To do:
The required answer is each line in the entries below where "which" occurs.
── Stored data ──
(* ===== verification/RateLimiter.v ===== *)
(** * The rate limiter of the HTTP interface (components/api_common/api_common.c)

    A token bucket in [double]s.  A [double] is the [spec_float] of the
    Standard Library with the precision and the exponents of binary64, whose
    operations are those of IEEE 754, rounded to the nearest. *)

From Stdlib Require Import SpecFloat.
From Stdlib Require Import ZifyBool ZifyNat.
From stdpp Require Import base numbers list.
From S2P Require Import Prelude.

Open Scope Z_scope.

(** ** Doubles *)

Definition double : Type := spec_float.

(** The nearest [double] of an integer. *)
Definition double_of_Z (z : Z) : double := binary_normalize 53 1024 z 0 false.

Definition dadd : double -> double -> double := SFadd 53 1024.
Definition dsub : double -> double -> double := SFsub 53 1024.
Definition dmul : double -> double -> double := SFmul 53 1024.
Definition ddiv : double -> double -> double := SFdiv 53 1024.

(** [a < b] and [a <= b]; both are false when one is no number. *)
Definition dltb (a b : double) : bool := SFltb a b.
Definition dleb (a b : double) : bool := SFleb a b.

(** The integer part, which a conversion to an integer type keeps. *)
Definition double_trunc (x : double) : Z :=
  match x with
  | S754_finite sign m e =>
      let v := if 0 <=? e then Zpos m * 2 ^ e else Zpos m / 2 ^ (- e) in if sign then - v else v
  | _ => 0
  end.

(** ** The limiter *)

Record gateway_rate_limiter_t := mk_limiter {
  rl_capacity : double;
  rl_tokens : double;
  rl_refill_per_second : double;
  rl_last_ms : Z;
}.

(** [limiter] is not NULL; neither does any caller pass NULL. *)
Definition gateway_rate_limiter_init (capacity refill_per_second : double) (now_ms : Z) : gateway_rate_limiter_t :=
  let capacity := if dltb (double_of_Z 0) capacity then capacity else double_of_Z 1 in
  let refill_per_second := if dltb (double_of_Z 0) refill_per_second then refill_per_second else double_of_Z 0 in
  mk_limiter capacity capacity refill_per_second now_ms.

(** The part in front of the decision. *)
Definition refilled (limiter : gateway_rate_limiter_t) (now_ms : Z) : gateway_rate_limiter_t :=
  if (rl_last_ms limiter <? now_ms) && dltb (double_of_Z 0) (rl_refill_per_second limiter) then
    let elapsed := ddiv (double_of_Z (now_ms - rl_last_ms limiter)) (double_of_Z 1000) in
    let tokens := dadd (rl_tokens limiter) (dmul elapsed (rl_refill_per_second limiter)) in
    mk_limiter (rl_capacity limiter) (if dltb (rl_capacity limiter) tokens then rl_capacity limiter else tokens)
      (rl_refill_per_second limiter) now_ms
  else limiter.

(** The literal 1e-9. *)
Definition rate_epsilon : double := ddiv (double_of_Z 1) (double_of_Z 1000000000).

Definition gateway_rate_limiter_allow (limiter : gateway_rate_limiter_t) (cost : double) (now_ms : Z)
  : gateway_rate_limiter_t * bool :=
  if dleb cost (double_of_Z 0) then (limiter, false)
  else
    let limiter := refilled limiter now_ms in
    if dltb (dadd (rl_tokens limiter) rate_epsilon) cost then (limiter, false)
    else (mk_limiter (rl_capacity limiter) (dsub (rl_tokens limiter) cost) (rl_refill_per_second limiter)
            (rl_last_ms limiter), true).

(** The answers for a sequence of times. *)
Fixpoint allowed (limiter : gateway_rate_limiter_t) (times : list Z) : list bool :=
  match times with
  | [] => []
  | now :: times' =>
      let '(limiter, ok) := gateway_rate_limiter_allow limiter (double_of_Z 1) now in ok :: allowed limiter times'
  end.

(** The limiters that [api_server_init] makes. *)
Definition request_limiter : Z -> gateway_rate_limiter_t :=
  gateway_rate_limiter_init (double_of_Z 60) (double_of_Z 1).
Definition sms_limiter : Z -> gateway_rate_limiter_t :=
  gateway_rate_limiter_init (double_of_Z 5) (ddiv (double_of_Z 1) (double_of_Z 6)).
Definition ota_limiter : Z -> gateway_rate_limiter_t :=
  gateway_rate_limiter_init (double_of_Z 2) (ddiv (double_of_Z 1) (double_of_Z 300)).

(** Five messages at once, then one in six seconds: 1/6 is rounded down, which
    the epsilon makes up for. *)
Example sms_burst :
  allowed (sms_limiter 0) [0; 0; 0; 0; 0; 0; 5999; 6000; 11999; 12000; 12000] =
  [true; true; true; true; true; false; false; true; false; true; false].
Proof. vm_compute. reflexivity. Qed.

(** Sixty requests at once, then one a second, and no more than sixty after
    an hour. *)
Example request_burst :
  allowed (request_limiter 0) (replicate 61 0 ++ [1000; 1000] ++ replicate 61 3601000) =
  replicate 60 true ++ [false; true; false] ++ replicate 60 true ++ [false].
Proof. vm_compute. reflexivity. Qed.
───
Finished task:
(** The integer part, which a conversion to an integer type keeps. *)
(** Five messages at once, then one in six seconds: 1/6 is rounded down, which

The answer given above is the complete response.